Scènes

The Legacy Project à Chicago

Le saxophoniste Chico Freeman est de retour au bercail pour fêter son riche patrimoine familial.


Chico Freeman @ Lauren Deutsch

Le 23 juin, au Logan Center for the Arts de Chicago, il s’est produit à la tête d’une formation forte de dix-huit musiciens pour se pencher sur son passé et l’honorer.

Chico Freeman, presque 73 ans, est le produit d’une famille de musiciens. Von, le père, était également saxophoniste et une légende locale. Bruz, un de ses oncles, était batteur et a notamment joué au sein du New Art Jazz Ensemble, le groupe codirigé par le clarinettiste John Carter et le trompettiste Bobby Bradford. Enfin, George, un autre oncle, guitariste de son état, s’est également forgée une réputation sur le plan local.

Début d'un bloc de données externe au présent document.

(** A value that has to be a [str]. *)
Definition as_str (v : pyval) : raises string :=
  match v with
  | VStr s => ret s
  | _ => raise TypeError
  end.

(** [summary.lower().split()]: summaries are text; [None] and numbers
    have no [lower] method. Binary summaries are not modelled and are
    turned down in the same way. *)
Definition summary_text (summary : pyval) : raises string :=
  match summary with
  | VStr s => ret s
  | _ => raise AttributeError
  end.

(** The loop of [_build_keyword_index] over [all_docs]; the lists are
    filled as it goes and keep what they have when a document raises. *)
Fixpoint index_loop (all_docs : list pydict)
    (tokenized_docs : list (list string)) (ids summaries : list string)
  : list (list string) * list string * list string * raises unit :=
  match all_docs with
  | [] => (tokenized_docs, ids, summaries, ret tt)
  | doc :: rest =>
      match summary_text (dict_get_or doc "summary" (VStr "")) with
      | inl e => (tokenized_docs, ids, summaries, inl e)
      | inr summary =>
          let tokens := split (lower summary) in
          match as_str (dict_get_or doc "doc_id" (VStr "")) with
          | inl e => (tokenized_docs ++ [tokens], ids, summaries, inl e)
          | inr doc_id =>
              index_loop rest (tokenized_docs ++ [tokens])
                (ids ++ [doc_id]) (summaries ++ [summary])
          end
      end
  end.

Definition _build_keyword_index (vs : VectorStore) (r : Retriever)
  : Retriever * raises unit :=
  match get_all_documents vs with
  | [] => (r, ret tt)
  | all_docs =>
      let '(tokenized_docs, ids, summaries, looped) :=
        index_loop all_docs [] [] [] in
      let filled :=
        {| bm25 := bm25 r; doc_ids := ids; doc_summaries := summaries |} in
      match looped with
      | inl e => (filled, inl e)
      | inr _ =>
          match tokenized_docs with
          | [] => (filled, ret tt)
          | _ :: _ =>
              match BM25Okapi tokenized_docs with
              | inl e => (filled, inl e)
              | inr index =>
                  ({| bm25 := Some index; doc_ids := ids;
                      doc_summaries := summaries |}, ret tt)
              end
          end
      end
  end.

(** [Retriever(vector_store)]. *)
Definition Retriever_init (vs : VectorStore) : raises Retriever :=
  let '(r, built) :=
    _build_keyword_index vs
      {| bm25 := None; doc_ids := []; doc_summaries := [] |} in
  _ ← built; ret r.

Definition dense_search (vs : VectorStore) (query : string) (k : Z)
  : raises (list pydict) :=
  search vs query k.

(** The result built by [keyword_search] for index [idx]. *)
Definition keyword_hit (vs : VectorStore) (doc_id : string) (score : float)
    (document : string) : pydict :=
  let original_content := get_original_content vs doc_id in
  {[ "id" := VStr doc_id;
     "score" := VFloat score;
     "document" := VStr document;
     "original_content" :=
       match original_content with
       | Some c => dict_get c "original_content"
       | None => VNone
       end;
     "page" :=
       match original_content with
       | Some c => dict_get c "page"
       | None => VNone
       end;
     "type" :=
       match original_content with
       | Some c => dict_get c "type"
       | None => VNone
       end;
     "metadata" :=
       match original_content with
       | Some c => dict_get_or c "metadata" (VDict ∅)
       | None => VDict ∅
       end ]}.

(** One iteration of the loop over [top_indices]. *)
Definition keyword_visit (vs : VectorStore) (r : Retriever)
    (scores : list float) (results : list pydict) (idx : nat)
  : raises (list pydict) :=
  score ← list_getitem scores idx;
  if PrimFloat.ltb 0 score then
    doc_id ← list_getitem (doc_ids r) idx;
    document ← list_getitem (doc_summaries r) idx;
    ret (results ++ [keyword_hit vs doc_id score document])
  else ret results.

Definition keyword_search (vs : VectorStore) (r : Retriever)
    (query : string) (k : Z) : raises (list pydict) :=
  match bm25 r with
  | None => ret []
  | Some index =>
      let query_tokens := split (lower query) in
      let scores := get_scores index query_tokens in
      let top_indices := py_slice_to k (reverse (argsort scores)) in
      foldM (keyword_visit vs r scores) top_indices []
  end.

Definition retrieve (vs : VectorStore) (r : Retriever) (query : string)
    (top_k : Z) : raises (list pydict) :=
  dense_results ← dense_search vs query (top_k * 2);
  keyword_results ← keyword_search vs r query (top_k * 2);
  fused_results ← reciprocal_rank_fusion [dense_results; keyword_results] 60;
  ret (py_slice_to top_k fused_results).

Definition rebuild_index (vs : VectorStore) (r : Retriever)
  : Retriever * raises unit :=
  _build_keyword_index vs r.

End retriever.

(** ** Notions used in the statements *)

(** A query answer without hits: no list of ids, or an empty first one. *)
Definition no_hits (results : QueryResult) : Prop :=
  match qr_ids results with
  | [] => True
  | ids0 :: _ => ids0 = []
  end.

Section statement_notions.
Context `{!SentenceTransformer, !ChromaDB, !RankBM25, !NumPy}.

(** An item the loop of [add_documents] accepts: it has a page and a
    type, and its summary can be embedded. *)
Definition item_ok (item : pydict) : Prop :=
  is_Some (item !! "page") /\ is_Some (item !! "type") /\
  exists e, encode (item_summary item) = inr e.

(** The record [add_documents] stores for an accepted item. *)
Definition record_of (item : pydict) : pydict :=
  stored_record item (dict_get item "page") (dict_get item "type").

(** The content store after the loop of [add_documents] has gone through
    [items], the first of them drawing [uuid4 n]. *)
Fixpoint store_after (uuid4 : nat -> string) (n : nat) (items : list pydict)
    (store : OrderedDict.t pydict) : OrderedDict.t pydict :=
  match items with
  | [] => store
  | item :: rest =>
      store_after uuid4 (S n) rest
        (OrderedDict.set store (uuid4 n) (record_of item))
  end.

(** A retriever before any index is built. *)
Definition blank_retriever : Retriever :=
  {| bm25 := None; doc_ids := []; doc_summaries := [] |}.

(** How the index treats a summary: lower-cased, split at white space. *)
Definition tokens_of (summary : string) : list string :=
  split (lower summary).

(** ChromaDB answers a query [e] on an empty collection, for any positive
    number of results, with no hits. *)
Definition empty_collection_answers (e : list float) : Prop :=
  forall n, 0 < n ->
    exists results,
      collection_query create_collection e n = inr results /\
      no_hits results.

(** The BM25 scores [keyword_search] works with for [query]. *)
Definition bm25_scores (r : Retriever) (query : string) : list float :=
  match bm25 r with
  | Some index => get_scores index (split (lower query))
  | None => []
  end.

(** The summaries held by the content store, in insertion order. *)
Definition store_summaries (vs : VectorStore) : list pyval :=
  map (fun entry : string * pydict => dict_get_or entry.2 "summary" (VStr ""))
      (OrderedDict.items (content_store vs)).

(** The result the loop of [keyword_search] appends for index [idx]: the
    identifier and summary at [idx], with the score at [idx], which is
    strictly positive. *)
Definition hit_for (vs : VectorStore) (r : Retriever) (scores : list float)
    (idx : nat) (result : pydict) : Prop :=
  exists doc_id score document,
    doc_ids r !! idx = Some doc_id /\
    doc_summaries r !! idx = Some document /\
    scores !! idx = Some score /\
    PrimFloat.ltb 0 score = true /\
    result = keyword_hit vs doc_id score document.

(** A result of [keyword_search] for [query], read off position [idx]. *)
Definition keyword_hit_at (vs : VectorStore) (r : Retriever)
    (query : string) (idx : nat) (result : pydict) : Prop :=
  hit_for vs r (bm25_scores r query) idx result.

(** The [score] field of a keyword result. *)
Definition score_of (result : pydict) : option float :=
  match result !! "score" with
  | Some (VFloat s) => Some s
  | _ => None
  end.

(** [x] does not score strictly less than [y]. *)
Definition not_below (x y : pydict) : Prop :=
  forall sx sy, score_of x = Some sx -> score_of y = Some sy ->
                PrimFloat.ltb sx sy = false.

(** No result scores strictly less than a later one. *)
Definition descending_scores (results : list pydict) : Prop :=
  StronglySorted not_below results.

End statement_notions.

(** ** A small in-memory instance of the libraries

    Used to run the model on concrete stores: an encoder that accepts any
    text, a collection kept as a list of rows and queried in insertion
    order, a term-overlap scorer with the two divisions of [rank_bm25] that
    can fail ([num_doc / corpus_size] and [idf_sum / len(idf)]), and a
    stable [argsort]. *)

Module Memory.

Definition float_of_nat (n : nat) : float :=
  SF2Prim (binary_normalize prec emax (Z.of_nat n) 0 false).

Definition encoder : SentenceTransformer :=
  {| encode v :=
       match v with
       | VStr s => ret [float_of_nat (String.length s)]
       | _ => raise TypeError
       end |}.

Record row := {
  row_id : string;
  row_embedding : list float;
  row_document : pyval;
  row_metadata : pydict
}.

Fixpoint rows (ids : list string) (embeddings : list (list float))
    (documents : list pyval) (metadatas : list pydict) : list row :=
  match ids, embeddings, documents, metadatas with
  | i :: ids', e :: embeddings', d :: documents', m :: metadatas' =>
      {| row_id := i; row_embedding := e; row_document := d;
         row_metadata := m |} :: rows ids' embeddings' documents' metadatas'
  | _, _, _, _ => []
  end.

(** [n_results] has to be positive; the hits are the first rows. *)
Definition chroma : ChromaDB :=
  {| chroma_collection := list row;
     create_collection := [];
     collection_add c ids embeddings documents metadatas :=
       ret (c ++ rows ids embeddings documents metadatas);
     collection_query c e n :=
       if n <=? 0 then raise (LibraryError "n_results")
       else
         let hits := take (Z.to_nat n) c in
         ret {| qr_ids := [map row_id hits];
                qr_distances := [map (fun _ => 0%float) hits];
                qr_metadatas := [map row_metadata hits];
                qr_documents := [map row_document hits] |} |}.

(** How often the tokens of [query] occur in [doc]. *)
Definition overlap (query doc : list string) : nat :=
  length (filter (fun w => w ∈ query) doc).

(** A corpus without any token has no vocabulary to average over. *)
Definition rank_bm25 : RankBM25 :=
  {| BM25 := list (list string);
     BM25Okapi corpus :=
       match concat corpus with
       | [] => raise ZeroDivisionError
       | _ :: _ => ret corpus
       end;
     get_scores corpus query :=
       map (fun doc => float_of_nat (overlap query doc)) corpus |}.

Fixpoint insert_asc (scores : list float) (i : nat) (l : list nat)
  : list nat :=
  match l with
  | [] => [i]
  | j :: l' =>
      if PrimFloat.ltb (score_at scores j) (score_at scores i)
      then j :: insert_asc scores i l'
      else i :: j :: l'
  end.

Definition numpy : NumPy :=
  {| argsort scores :=
       foldr (insert_asc scores) [] (seq 0 (length scores)) |}.

End Memory.

(** No rank [r] of [results] (from 1 to its length) makes [k + r] zero. *)
Definition rank_defined (k : Z) (results : list pydict) : Prop :=
  ~ (1 <= - k <= Z.of_nat (length results)).

(** The fields of a result that are shown to the caller. *)
Definition display_fields : list string :=
  ["id"; "document"; "original_content"; "page"; "type"; "score";
   "distance"; "metadata"].

(** ** Worked examples *)

Module Sample.

(** A bare result with an id. *)
Definition item (id : string) : pydict := {[ "id" := VStr id ]}.

Definition L1 : list pydict := [item "A"; item "B"; item "C"].
Definition L2 : list pydict := [item "B"; item "C"; item "D"].

Definition scored (id : string) (s : float) : pydict :=
  <["rrf_score" := VFloat s]> (item id).

(** The fused list of [L1] and [L2] at [k = 60]. *)
Definition fused_L1_L2 : list pydict :=
  [ scored "B" (float_quot 1 62 + float_quot 1 61);
    scored "C" (float_quot 1 63 + float_quot 1 62);
    scored "A" (float_quot 1 61);
    scored "D" (float_quot 1 63) ].

(** The same list with the contribution [1/62] for [D]. *)
Definition fused_L1_L2_D62 : list pydict :=
  [ scored "B" (float_quot 1 62 + float_quot 1 61);
    scored "C" (float_quot 1 63 + float_quot 1 62);
    scored "A" (float_quot 1 61);
    scored "D" (float_quot 1 62) ].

Pour présenter The Legacy Project, Chico s’est reposé sur le guitariste Mike Allemana et sa sagacité afin de recruter les musiciens et d’assembler un big band. En raison de l’occasion, il était concevable que le saxophoniste écrive de nouvelles compositions, mais il opte pour un florilège couvrant la majeure partie de sa carrière. John Kordalewski qui tient le rôle de chef d’orchestre se voit confier les arrangements, parfois incisifs, parfois un peu trop convenus.

Le concert ouvre avec « To Hear a Teardrop in the Rain », un blues qui figure parmi les morceaux que Chico Freeman a le plus repris au cours des trois dernières décennies. La chanteuse Dee Alexander a l’occasion de rayonner, notamment grâce à un passage a cappella qui lui permet d’étaler toute son expressivité.

George Freeman, 95 ans, est de la partie, même s’il doit abandonner les festivités en cours de route. Cela ne l’empêche pas de se mettre en valeur avec sa propre balade, « My Scenery », la seule composition de la soirée qui ne soit pas signée de Chico. Il ne déçoit pas en restant fidèle à sa réputation de jazzman non orthodoxe – son cheminement est biscornu et certaines de ses notes et accords détonnent à merveille.

George Freeman, Sam Jewell et Chico Freeman @ Lauren Deutsch

Durant la soirée, des rythmes latins parviennent à se frayer un chemin, le jazz afro-cubain ayant toujours éveillé un intérêt chez le saxophoniste. Ils émaillent notamment « Tribute to Our Fathers » tiré de l’album Fathers & Sons (Columbia) qui avait associé les Freeman aux Marsalis ou « Nia’s Quest » dédiée à l’une de ses quatre filles.

Les meilleurs moments de la soirée sont à trouver dans deux compositions provenant curieusement d’un même album, Tradition in Transition (Elektra Musician) de 1982. « Talkin’ Trash » est dédiée à Eric Dolphy dont le jeu à la clarinette basse a profondément influencé Chico. On y retrouve une angularité chère au grand clarinettiste/saxophoniste agrémentée de soudaines cassures dissonantes et d’une conclusion des plus cacophoniques.

Quant à « Each One Teach One », Freeman prend le temps d’expliquer qu’elle résume bien la philosophie des jam sessions hebdomadaires qu’animait son père et qui ont permis à de nombreux musiciens de se révéler – on aurait d’ailleurs apprécié davantage de commentaires ou d’anecdotes du même tonneau. Plusieurs solistes sont mis à contribution et ne manquent pas de briller. Ari Brown au saxophone ténor nous fait une démonstration pleine de maturité avec un solo posé et plein d’allure. Le guitariste Mike Allemana en profite pour dévoiler une facette moins connue de son talent avec des phrases déchirantes et pleines de détresse. Enfin, le saxophoniste alto Greg Ward joue sur les contrastes en modulant son débit qui va du ralenti au débordement. On salue également la section rythmique (Richard Johnson au piano, Jeremiah Hunt à la contrebasse et Sam Jewell à la batterie) qui tout au long du concert font preuve d’une écoute remarquable afin de mieux se mettre au service des solistes.

Peut-être surpris par la qualité des musiciens qui l’entourent, Chico Freeman n’entre pas dans le jeu de la compétition et évite l’écueil d’une virtuosité nombriliste. Il déroule ses interventions dans un style imposant, puissant et ample. Il ne reste plus qu’à espérer qu’une suite sera donnée à cette rencontre et qu’un tel travail ne finisse pas aux oubliettes.